The remote host supports the use of SSL ciphers that offer medium strength encryption. Nessus regards medium strength as any encryption that uses key lengths at least 64 bits and less than 112 bits, or else that uses the 3DES encryption suite. Note that it is considerably easier to circumvent medium strength encryption if the attacker is on the same physical network.
The remote service accepts connections encrypted using TLS 1.1. TLS 1.1 lacks support for current and recommended cipher suites.

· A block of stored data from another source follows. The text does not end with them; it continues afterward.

Lemma admit_action_spec playerID turnID w :
  wp (admit_action playerID turnID) (fun r w' => untouched w w' /\ (r = Ok None -> may_act (graph_of w) playerID turnID)) w.
Proof.
  unfold admit_action. apply wp_look. intros [e|err] w1 Hu Hr.
  - eapply wp_mono; [apply admit_held_spec|]. intros r w2 [Hu2 Hr2]. split; [by eapply untouched_trans|].
    intros Hn. exists e. split; [done|]. rewrite <- (proj1 Hu). by apply Hr2.
  - destruct (errors_Is _ err); by apply wp_throw.
Qed.

Lemma submit_admitted_spec g connID raw session submission actionID w w0 :
  untouched w0 w -> get_session connID (sessions_of w0) = Some session -> decode raw = Ok submission ->
  ActionIDFor (se_PlayerID session) (sa_IdempotencyKey submission) = Ok actionID ->
  may_act (graph_of w0) (se_PlayerID session) (TurnIDForAction actionID) ->
  wp (submit_admitted g session submission actionID) (fun r w' => graph_of w' = graph_of w0 /\ sessions_of w' = sessions_of w0 /\
    exists answer, r = Ok answer /\ submission_outcome g connID raw w0 w' answer) w.
Proof.
  intros Hu Hsession Hdecode Hid Hmay. unfold submit_admitted, canonical.
  apply wp_bind, wp_tick. intros at_ w1 Hu1. apply wp_ret.
  pose proof (untouched_trans _ _ _ Hu Hu1) as (Hg & Hst & Hse).
  match goal with |- context [PlayerAction_Validate ?a] => set (action := a) end.
  assert (Hquiet : forall answer, (forall response, answer.1 = Some response -> sp_Status response = StatusRefused) ->
    graph_of w1 = graph_of w0 /\ sessions_of w1 = sessions_of w0 /\
    exists a, Ok (E := error) answer = Ok a /\ submission_outcome g connID raw w0 w1 a).
  { intros answer Ha. split_and!; [done|done|]. exists answer. split; [done|]. by apply nothing_published. }
  destruct (PlayerAction_Validate action) as [[]|err] eqn:Ev; [|apply wp_ret, Hquiet; by intros ? [= <-]].
  apply wp_bind, wp_attempt. unfold publish_action. apply wp_lift_bind.
  2: { intros e _. apply wp_ret, Hquiet. by intros ? [= <-]. }
  intros data Hdata%wrapf_ok. apply wp_bind, wp_attempt. unfold wp at 1.
  pose proof (gateway_publish (gw_subject g) data (pa_ActionID action) w1) as Hpub.
  destruct (PublishToStreamWithMsgID (gw_subject g) data (pa_ActionID action) w1) as [r w2]. cbn [fst snd] in *.
  destruct Hpub as (Hg2 & Hse2 & Hst2). apply wp_lift.
  assert (Hpublishes : publishes g connID raw w0 action data) by (exists session, submission; by split_and!).
  assert (Hframe : graph_of w2 = graph_of w0 /\ sessions_of w2 = sessions_of w0) by (split; congruence).
  destruct r as [u|err]; cbn [wrapf].
  - destruct Hst2 as [Hst2|[Hno _]]; [|done]. apply wp_ret.
    split; [apply Hframe|]. split; [apply Hframe|]. eexists. split; [reflexivity|].
    eapply one_action; [exact Hpublishes|by rewrite Hst2, Hst|]. intros Hnone.
    destruct (SubmitResponse_Validate _) as [[]|e] eqn:Er; [|done]. eexists. cbn. by split_and!.
  - apply wp_ret. split; [apply Hframe|]. split; [apply Hframe|]. eexists. split; [reflexivity|].
    destruct Hst2 as [Hst2|[_ Hst2]].
    + eapply one_action; [exact Hpublishes|by rewrite Hst2, Hst|]. by intros [=].
    + apply nothing_published; [congruence|]. by intros ? [= <-].
Qed.

(** C12: a submission publishes at most the action it answers for. Whatever the
    stores and the broker do, submitting returns an answer and changes neither
    graph nor sessions; at most one action is published, and then it is the
    submitted text of the connection's own player, under the identity derived
    from player and key, at a moment when every turn the player's current
    pointer names, this action's own apart, is over or not there; an acceptance
    names exactly that action, and where nothing is published the answer is a
    refusal. A live turn the pointer does not name refuses nothing
    ([an_unnamed_live_turn_refuses_nothing] below): that is the window the
    gateway's documentation concedes. *)
Theorem submission_publishes_its_action (g : Gateway) (connID raw : string) (w : W) r w'
    (Hrun : Gateway_Submit g connID raw w = (r, w')) :
  graph_of w' = graph_of w /\ sessions_of w' = sessions_of w /\
  exists answer, r = Ok answer /\ submission_outcome g connID raw w w' answer.
Proof.
  pattern r, w'. eapply wp_elim; [|exact Hrun]. clear r w' Hrun.
  assert (Hquiet : forall answer w1, untouched w w1 ->
    (forall response, answer.1 = Some response -> sp_Status response = StatusRefused) ->
    graph_of w1 = graph_of w /\ sessions_of w1 = sessions_of w /\
    exists a, Ok (E := error) answer = Ok a /\ submission_outcome g connID raw w w1 a).
  { intros answer w1 (? & ? & ?) Ha. split_and!; [done|done|]. exists answer. split; [done|]. by apply nothing_published. }
  unfold Gateway_Submit. apply wp_bind. unfold wp at 1, read_sessions. cbn [fst snd].
  destruct (get_session connID (sessions_of w)) as [session|] eqn:Es; [|apply wp_ret, Hquiet; [done|by intros ? [= <-]]].
  destruct (decode raw) as [submission|refusal] eqn:Ed; [|apply wp_ret, Hquiet; [done|by intros ? [= <-]]].
  destruct (ActionIDFor _ _) as [actionID|err] eqn:Ei; [|apply wp_ret, Hquiet; [done|by intros ? [= <-]]].
  apply wp_bind, wp_attempt. eapply wp_mono; [apply admit_action_spec|].
  intros [[refusal|]|err] w1 [Hu Hmay]; [apply wp_ret, Hquiet; [done|by intros ? [= <-]]| |apply wp_ret, Hquiet; [done|by intros ? [= <-]]].
  eapply submit_admitted_spec; [exact Hu|exact Es|exact Ed|exact Ei|by apply Hmay].
Qed.
End submit.
(* ===== verification/PlayerSocketSpec.v ===== *)
(** What the player socket guarantees: a frame carries exactly the document it
    names, connection identifiers do not repeat, a retrieval is answered
    coherently and with the asking player's own result, every message is
    answered by one frame in order, and a connection leaves no session behind. *)

From S2P Require Import Prelude GoStd GoHash GoErrors Graph Vocab Vocabulary Payload Mechanics Decisions ContentRecords ContentStore Store Sequencing GraphIO Turn Ledger Persona Delivery Gateway Egress PlayerSocket MemStore TurnSpec ContractSpec CaseflowSpec GatewaySpec EgressSpec.

Open Scope Z_scope.

(** ** Frames *)

Lemma protocol_ok p u : ParsePlayerProtocolVersion p = Ok u <-> p = PlayerProtocolV1 /\ u = p.
Proof.
  unfold ParsePlayerProtocolVersion. destruct (mem p playerProtocolVersions) eqn:Hm.
  - apply mem_true in Hm. unfold playerProtocolVersions in Hm. apply list_elem_of_singleton in Hm as ->. naive_solver.
  - apply mem_false in Hm. split; [by destruct (String.eqb p EmptyString)|]. intros [-> _]. by destruct Hm; left.
Qed.

Lemma absent_none {A} (o : option A) : absent o = true <-> o = None.
Proof. by destruct o. Qed.

Section frames.
Context `{Substrate}.

(** The four documents a frame may carry, each valid. *)
Inductive carries (f : Frame) : Prop :=
| carries_response r : f = responseFrame (Some r) -> SubmitResponse_Validate r = Ok tt -> carries f
| carries_delivery d : f = deliveryFrame (Some d) -> TurnDelivery_Validate d = Ok tt -> carries f
| carries_retrieval r : f = retrievalFrame r -> RetrieveResponse_Validate r = Ok tt -> carries f
| carries_operation o : f = operationFrame o -> OperationResponse_Validate o = Ok tt -> carries f.

(** A frame says what it carries. Validation accepts exactly the frames of this
    protocol that carry one valid document, under the type that names it, and
    nothing beside it: a submission's answer can never be read as a turn's
    result. *)
Theorem frames_carry_their_document (f : Frame) : Frame_Validate f = Ok tt <-> carries f.
Proof.
  destruct f as [protocol type response delivery retrieval operation]. split.
  - unfold Frame_Validate. cbn. intros (p & [-> _]%protocol_ok & Hr)%result_bind_ok.
    apply result_bind_ok in Hr as ([] & Hm%require_ok & Hr).
    repeat match type of Hr with
    | (if String.eqb type ?t then _ else _) = _ => destruct (String.eqb_spec type t) as [->|]
    end.
    + destruct response as [r|]; [|discriminate Hr].
      do 3 (apply result_bind_ok in Hr as ([] & ?%require_ok%absent_none & Hr)). subst. by eapply carries_response.
    + destruct delivery as [d|]; [|discriminate Hr].
      do 3 (apply result_bind_ok in Hr as ([] & ?%require_ok%absent_none & Hr)). subst. by eapply carries_delivery.
    + destruct retrieval as [r|]; [|discriminate Hr]. apply result_bind_ok in Hr as ([] & Ha%require_ok & Hr).
      apply andb_true_iff in Ha as [[?%absent_none ?%absent_none]%andb_true_iff ?%absent_none]. subst. by eapply carries_retrieval.
    + apply mem_true in Hm. assert (type = FrameOperationResponse) as -> by (unfold frameTypes in Hm; closed_cases Hm; done).
      destruct operation as [o|]; [|discriminate Hr]. apply result_bind_ok in Hr as ([] & Ha%require_ok & Hr).
      apply andb_true_iff in Ha as [[?%absent_none ?%absent_none]%andb_true_iff ?%absent_none]. subst. by eapply carries_operation.
  - by intros [r [= -> -> -> -> -> ->] Hv|d [= -> -> -> -> -> ->] Hv|r [= -> -> -> -> -> ->] Hv|o [= -> -> -> -> -> ->] Hv].
Qed.
End frames.

(** ** Connection identifiers *)

(** The socket's memory is read back as it was written. *)
Class TransportLaws (W : Type) `{HasTransport W} : Prop := {
  transport_written t (w : W) : transport_of (with_transport t w) = t }.

Section identifiers.
Context {W : Type} `{HasTransport W, !TransportLaws W}.

(** So many connections one after another. *)
Fixpoint mints (s : Server W) (n : nat) : MW W (list string) :=
  match n with
  | O => mret []
  | S n => id ← mintConnectionID s; ids ← mints s n; mret (id :: ids)
  end.

Definition connection_name (nonce : string) (counter : Z) : string := "ws-" +:+ nonce +:+ "-" +:+ Itoa (counter mod 2 ^ 64).

Lemma mints_ran s n w :
  (mints s n w).1 = Ok (map (fun i => connection_name (sv_nonce s) (tp_counter (transport_of w) + Z.of_nat i)) (seq 1 n)).
Proof.
  revert w. induction n as [|n IH]; intros w; [done|]. cbn [mints]. unfold mbind, M_bind. unfold mintConnectionID at 1.
  cbv beta iota zeta. match goal with |- context [mints s n ?w1] => specialize (IH w1); destruct (mints s n w1) as [r w2] end.
  cbn in IH. subst r. cbn [seq map fst]. rewrite transport_written. cbn [tp_counter].
  rewrite <- (seq_shift n 1), map_map. unfold mret, M_ret. cbn [fst]. do 2 f_equal. apply map_ext. intros i.
  unfold connection_name. rewrite Zplus_mod_idemp_l. do 5 f_equal. lia.
Qed.

Lemma Itoa_inj x y : Itoa x = Itoa y -> x = y.
Proof. apply (inj pretty). Qed.

Lemma string_app_inj a b c d : String.length a = String.length b -> a +:+ c = b +:+ d -> a = b /\ c = d.
Proof.
  revert b. induction a as [|x a IH]; intros [|y b] Hl; try discriminate Hl; [done|]. injection Hl as Hl.
  cbn. intros [= -> Heq]. by destruct (IH b Hl Heq) as [-> ->].
Qed.

Lemma connection_name_inj n1 n2 c1 c2 : String.length n1 = String.length n2 ->
  connection_name n1 c1 = connection_name n2 c2 -> n1 = n2 /\ c1 mod 2 ^ 64 = c2 mod 2 ^ 64.
Proof.
  unfold connection_name. intros Hl Heq. apply string_app_inj in Heq as [_ Heq]; [|done].
  apply string_app_inj in Heq as [-> Heq]; [|done]. apply string_app_inj in Heq as [_ Heq]; [|done].
  split; [done|by apply Itoa_inj].
Qed.
(* ===== verification/BootSequenceSpec.v ===== *)
(** What a boot sequence promises whatever its steps do - the steps that ran
    respect the declared prerequisites, a sequence is refused for its order
    exactly when the order is wrong, a step starts in a world its prerequisites
    have established - and what its preconditions decide: which subjects a
    checked stream really captures, when the rule processor is taken to be ready,
    and that every readback of the boot ends. *)

From stdpp Require Import relations.
From stdpp Require Import infinite.
From S2P Require Import Prelude GoStd GoErrors Graph Vocab Vocabulary Payload ProjectionContract Store Campaign Sequencing GraphIO Turn Persona Spawn BootSequence MemStore TurnSpec CampaignSpec.

Open Scope Z_scope.

(** A list without a step before one it needs, given what is done already. *)
Fixpoint ordered_from {W} (done : gset string) (steps : list (Step W)) : bool :=
  match steps with
  | [] => true
  | step :: rest =>
      forallb (fun need => bool_decide (need ∈ done)) (st_Needs step) && ordered_from ({[st_ID step]} ∪ done) rest
  end.

Section spec.
Context {W : Type} `{Ctx W}.
Implicit Types (s : Sequence W) (step : Step W) (w : W).

(** Every completed step is a declared one, once, after all it needs. *)
Definition respects s : Prop :=
  NoDup (sq_completed s) /\ (forall id, id ∈ sq_done s <-> id ∈ sq_completed s) /\
  forall pre id post, sq_completed s = pre ++ id :: post ->
    exists step, step ∈ sq_steps s /\ st_ID step = id /\ Forall (fun need => need ∈ pre) (st_Needs step).

Lemma missing_nil s step : missing s step = [] <-> Forall (fun need => need ∈ sq_done s) (st_Needs step).
Proof.
  unfold missing. induction (st_Needs step) as [|need needs IH]; cbn; [by rewrite Forall_nil|].
  rewrite Forall_cons. case_bool_decide; cbn; [naive_solver|]. split; [done|naive_solver].
Qed.

Lemma respects_complete s step :
  respects s -> step ∈ sq_steps s -> st_ID step ∉ sq_done s -> missing s step = [] ->
  respects {| sq_steps := sq_steps s; sq_done := {[st_ID step]} ∪ sq_done s;
              sq_completed := sq_completed s ++ [st_ID step] |}.
Proof.
  intros (Hnd & Hdone & Hpre) Hin Hnew Hneeds. split_and!; cbn.
  - apply NoDup_app. split_and!; [done| |apply NoDup_singleton].
    intros id Hid ->%list_elem_of_singleton. by apply Hnew, Hdone.
  - intros id. rewrite elem_of_app, elem_of_union, elem_of_singleton, list_elem_of_singleton, Hdone. naive_solver.
  - intros pre id post Heq. destruct post as [|p post _] using rev_ind.
    + apply app_inj_tail in Heq as [<- <-]. exists step. split_and!; [done..|].
      apply missing_nil in Hneeds. eapply Forall_impl; [exact Hneeds|]. intros need. apply Hdone.
    + rewrite app_comm_cons, app_assoc in Heq. apply app_inj_tail in Heq as [Heq _]. by apply (Hpre pre id post).
Qed.

(** *** The rule of a run

    [P id w] is what step [id] establishes; nothing the boot does undoes it. *)
Section rule.
Variable P : string -> W -> Prop.
Variable steps0 : list (Step W).

Definition keeping (w w' : W) : Prop := forall id, P id w -> P id w'.

Definition establishes step : Prop := forall w, Forall (fun need => P need w) (st_Needs step) ->
  wp (perform step) (fun r w' => keeping w w' /\ (is_ok r = true -> P (st_ID step) w')) w.

Definition established s w : Prop := respects s /\ sq_steps s = steps0 /\ Forall (fun id => P id w) (sq_completed s).

Hypothesis Hctx : forall w, keeping w (ctx_Err w).2.
Hypothesis Hsteps : Forall establishes steps0.

Lemma established_keeping s w w' : established s w -> keeping w w' -> established s w'.
Proof. intros (? & ? & Hall) Hk. split_and!; [done..|]. eapply Forall_impl; [exact Hall|]. intros id. apply Hk. Qed.

Definition ran (last : string) (steps : list (Step W)) s (r : res unit) (sw : Sequence W * W) : Prop :=
  established sw.1 sw.2 /\ sq_completed s `prefix_of` sq_completed sw.1 /\
  (is_ok r = true -> last ∈ sq_completed sw.1 \/ Forall (fun step => st_ID step ∈ sq_completed sw.1) steps).
Lemma optionalSoleTurnString_ok state predicate value :
  optionalSoleTurnString state predicate = Ok (Some value) -> objectsFor state predicate = [AString value] /\ value <> EmptyString.
Proof.
  unfold optionalSoleTurnString. intros (values & [Hm Hf]%text_values_ok & Hr)%result_bind_ok.
  destruct values as [|v [|]]; try discriminate Hr. injection Hr as ->. apply Forall_cons_1 in Hf as [Hf _].
  split; [exact Hm|]. intros ->. discriminate Hf.
Qed.

Lemma vouched_keeps g g' bond :
  (forall p, mem p [CompanionBondPlayer; CompanionBondCharacter; CompanionBondHintLevel; PlayerCharacterCurrent;
    CompanionCandidatePolicy] = true -> keeps p g g') ->
  vouched g' bond -> vouched g bond.
Proof.
  intros Hk. assert (Hrec : forall p id v, mem p [CompanionBondPlayer; CompanionBondCharacter; CompanionBondHintLevel;
    PlayerCharacterCurrent; CompanionCandidatePolicy] = true -> records g' id p v -> records g id p v).
  { intros p id v Hp Hr. unfold records in *. by rewrite <- (Hk p Hp id). }
  intros [Hp Hc Hl Hv (controlled & Hcon & Hne) (policy & Hpol & Hw) Hi].
  split; [by apply Hrec..|done| | |done].
  - exists controlled. split; [by apply Hrec|done].
  - exists policy. split; [by apply Hrec|done].
Qed.

(** Which bond a run may move: the authoritative one of the turn's player. *)
Definition turns_bond (g : graph) (trigger : Trigger) (bond : Bond) : Prop :=
  vouched g bond /\ records g (t_TurnEntityID trigger) TurnActionPlayer (bo_PlayerID bond).

Lemma CompanionStage_Run_ladder `{ActionStore W, !ActionStoreLaws W, !VocabularyLaws} trigger w :
  wp (CompanionStage_Run a project trigger) (fun _ w' => keeps CompanionBondHintLevel (graph_of w) (graph_of w') \/
    exists bond, turns_bond (graph_of w) trigger bond /\ ladder trigger bond (graph_of w) (graph_of w')) w.
Proof.
  unfold CompanionStage_Run. apply wp_bind. eapply wp_mono; [apply enter_spec|]. intros r w1 (_ & Hframe & _).
  assert (Hkeep : forall p, mem p (PlayerTurnResolved :: Predicates TurnPhaseState) = false -> keeps p (graph_of w) (graph_of w1)).
  { intros p Hp%mem_false. apply not_elem_of_cons in Hp as [Hne Hnot]. by apply Hframe. }
  assert (Hsame : same_holdings (graph_of w) (graph_of w1)) by (split_and!; apply Hkeep; vm_compute; reflexivity).
  assert (Hvouched : forall bond, vouched (graph_of w1) bond -> vouched (graph_of w) bond).
  { intros bond. apply vouched_keeps. intros p Hp%mem_true. apply Hkeep. closed_cases Hp; vm_compute; reflexivity. }
  pose proof (proj1 Hsame) as Hstill. destruct r as [run|err]; [|by left].
  destruct (negb run); [by apply wp_ret; left|].
  apply read_step. intros read w2 Hg2 Hread. apply wp_lift_bind; [|intros; left; by rewrite Hg2].
  intros state Hstate%wrapf_ok. subst read. rewrite <- Hg2 in Hstill, Hsame, Hvouched, Hread.
  pose proof (Hkeep TurnActionPlayer eq_refl (t_TurnEntityID trigger)) as Hplayer. rewrite <- Hg2 in Hplayer. clear Hkeep Hframe w1 Hg2.
  apply wp_lift_bind; [|by left]. intros [stageRef|] _.
  { apply pass_reading; [apply companion_GetStageRecord_graph|by intros err w' ->; left|]. intros record w3 Hg _.
    eapply wp_mono; [apply wp_reading, reading_lift|]. intros ? w' Hg'. left. by rewrite Hg', Hg. }
  apply wp_lift_bind; [|by left]. intros [playerID|] Hpl%wrapf_ok; [|by apply wp_throw; left].
  apply optionalSoleTurnString_ok in Hpl as [Hpl Hne].
  unfold residentStage. apply wp_bind, wp_lift_bind; [|by left]. intros ref _. apply wp_bind, wp_attempt.
  pose proof (companion_GetStageRecord_graph ref w2) as Hg. unfold wp at 1.
  destruct (companion_GetStageRecord ref w2) as [[resident|err] w3]; cbn [fst snd] in *;
    rewrite <- Hg in Hstill, Hsame, Hvouched, Hread, Hplayer.
  { apply wp_ret. eapply wp_mono; [apply (wp_steady CompanionBondHintLevel); unfold adopt_stage; steadily|].
    intros ? w' Hk. left. by etrans. }
  destruct (errors_Is _ err); [|by apply wp_throw; left]. apply wp_ret.
  apply wp_bind. eapply wp_mono; [apply ActiveBondForPlayer_spec|]. intros [[bond|]|err'] w4 [Hg4 Hb]; [| |left; by rewrite Hg4].
  2: { eapply wp_mono; [apply (wp_steady CompanionBondHintLevel); steadily|]. intros ? w' Hk. left. etrans; [exact Hstill|]. by rewrite <- Hg4. }
  unfold WithBondTransaction. apply wp_bind. eapply wp_mono; [apply ValidateBond_spec|]. rewrite Hg4.
  intros [fresh|err'] w5 [Hg5 Hf]; [|left; by rewrite Hg5]. destruct Hf as (Hv & _ & Hp & _).
  eapply wp_mono; [apply runBondTransaction_spec; rewrite Hg5; apply Hv|]. intros ? w' Hl. right. exists fresh.
  rewrite Hg5 in Hl. split; [|by eapply ladder_frame]. split; [by apply Hvouched|].
  unfold records. rewrite <- Hplayer, (Hp Hne). by eapply records_of.
Qed.
Lemma validateFacts_iff kind facts seen pairs :
  Forall (fact_valid kind) facts ->
  validateFacts kind seen pairs facts = Ok tt <->
  NoDup (map fact_pair facts) /\ (forall f, f ∈ facts -> fact_pair f ∉ pairs) /\
  NoDup (List.filter (fun p => negb (IsMultiValued p)) (map wf_Predicate facts)) /\
  (forall f, f ∈ facts -> IsMultiValued (wf_Predicate f) = false -> wf_Predicate f ∉ seen).
Proof.
  intros Hf. revert seen pairs. induction Hf as [|fact rest (Hk & Hv & Hs) Hf IH]; intros seen pairs; cbn [validateFacts map List.filter].
  { split; [intros _|done]. split; [constructor|]. split; [by intros f ?%not_elem_of_nil|].
    split; [constructor|]. by intros f ?%not_elem_of_nil. }
  apply String.eqb_neq in Hk as ->. rewrite Hv, Hs. cbn [wrapf mbind result_bind negb].
  destruct (mem (fact_pair fact) pairs) eqn:Hp.
  { apply mem_true in Hp. split; [discriminate|]. intros (_ & Hn & _). destruct (Hn fact); [by left|done]. }
  apply mem_false in Hp. destruct (mem (wf_Predicate fact) seen && negb (IsMultiValued (wf_Predicate fact))) eqn:Hm.
  { apply andb_true_iff in Hm as [Hm Hsingle]. apply mem_true in Hm. apply negb_true_iff in Hsingle.
    split; [discriminate|]. intros (_ & _ & _ & Hn). destruct (Hn fact); [by left|done|done]. }
  rewrite IH, NoDup_cons. apply andb_false_iff in Hm. rewrite mem_false, negb_false_iff in Hm.
  assert (Hcell : forall f, f ∈ fact :: rest <-> f = fact \/ f ∈ rest) by (intros f; apply elem_of_cons).
  split.
  - intros (Hn & Hpairs & Hsingle & Hseen). split; [split; [|done]|].
    { intros (f & Heq & Hin)%list_elem_of_fmap. apply (Hpairs f Hin). rewrite <- Heq. by left. }
    split; [intros f [->|Hin]%Hcell; [done|]; intros ?; apply (Hpairs f Hin); by right|]. split.
    + destruct (IsMultiValued (wf_Predicate fact)) eqn:Hmv; cbn; [done|]. constructor; [|done].
      intros Hin. apply list_elem_of_In, filter_In in Hin as [Hin _]. apply list_elem_of_In, list_elem_of_fmap in Hin as (f & Heq & Hin).
      apply (Hseen f Hin); rewrite <- Heq; [done|by left].
    + intros f [->|Hin]%Hcell Hmv; [destruct Hm; congruence|]. intros ?. apply (Hseen f Hin Hmv). by right.
  - intros ([Hnew Hn] & Hpairs & Hsingle & Hseen). split; [done|]. split.
    { intros f Hin [Heq|Hin']%elem_of_cons; [|by apply (Hpairs f); [apply Hcell; right|]].
      apply Hnew, list_elem_of_fmap. exists f. exact (conj (eq_sym Heq) Hin). }
    destruct (IsMultiValued (wf_Predicate fact)) eqn:Hmv; cbn in Hsingle.
    + split; [done|]. intros f Hin Hfm [Heq|Hin']%elem_of_cons; [congruence|]. by apply (Hseen f); [apply Hcell; right|..].
    + apply NoDup_cons in Hsingle as [Hfirst Hsingle]. split; [done|].
      intros f Hin Hfm [Heq|Hin']%elem_of_cons; [|by apply (Hseen f); [apply Hcell; right|..]].
      apply Hfirst, list_elem_of_In, filter_In. rewrite Hmv. split; [|done].
      apply list_elem_of_In, list_elem_of_fmap. exists f. exact (conj (eq_sym Heq) Hin).
Qed.
(** The surroundings of a boot: reads answer with what there is; nothing that
    is seen is unseen while the boot makes its calls; and whatever else happens
    while it publishes, waits or reads, another boot that marks the campaign
    marks one whose entities are born. *)
Class Surroundings : Prop := {
  sees_entities ids w : wp (GetEntities ids) (fun r w' => onward w w' /\
    forall batch, r = Ok batch -> br_Missing batch = [] -> Forall (fun id => Born id w') ids) w;
  sees_edges target w : wp (IncomingRelationships target) (fun r w' => onward w w' /\
    forall entries, r = Ok entries -> Forall (fun entry => ie_Predicate entry = membershipPredicate ->
      Edge target (ie_FromEntityID entry) w') entries) w;
  now_onward w : onward w (now w).2;
  pause_onward d w : onward w (pause d w).2;
  publish_onward subject wire w : onward w (PublishToStreamWithAck subject wire w).2;
  newSeed_onward w : onward w (newSeed w).2;
  GetEntity_lasting id w : lasting w (GetEntity id w).2;
  CreateEntity_lasting entity w : lasting w (CreateEntity CampaignBirthContract entity w).2;
  Reconcile_lasting triples w : lasting w (Reconcile CampaignImport campaignID triples w).2
}.
Context `{!Surroundings}.

(** A program that goes onward, and what holds when it answers. *)
Definition along {A} (m : MW W A) (F : A -> W -> Prop) (w : W) : Prop :=
  wp m (fun r w' => onward w w' /\ forall a, r = Ok a -> F a w') w.

Lemma along_ret {A} (a : A) (F : A -> W -> Prop) w : F a w -> along (mret a) F w.
Proof. intros ?. apply wp_ret. split; [done|]. by intros ? [= <-]. Qed.

Lemma along_throw {A} err (F : A -> W -> Prop) w : along (throw err) F w.
Proof. by apply wp_throw. Qed.

Lemma along_lift {A} (r : res A) (F : A -> W -> Prop) w : (forall a, r = Ok a -> F a w) -> along (lift r) F w.
Proof. intros Hr. apply wp_lift. by split. Qed.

Ciphers that support encryption before MAC computation, and authenticated encryption modes such as GCM cannot be used with TLS 1.1 As of March 31, 2020, Endpoints that are not enabled for TLS 1.2 and higher will no longer function properly with major web browsers and major vendors.
Product version: IRIS 2021.2
$ZV: HealthShare Unified Care Record 2021.2.1 Build: 1000 [HealthShare Modules: Health Insight:22.0 + Core:22.0] - IRIS for UNIX (Red Hat Enterprise Linux for x86-64) 2021.1.2 (Build 336_0_21548U)
0 245
Discussion (2)2
Log in or sign up to continue

Can Nessus tell you what in particular is allowing the use of those ssl ciphers? Are you sure it's HealthShare that's causing the issue? Where in HealthShare did you disable the lower TLS version?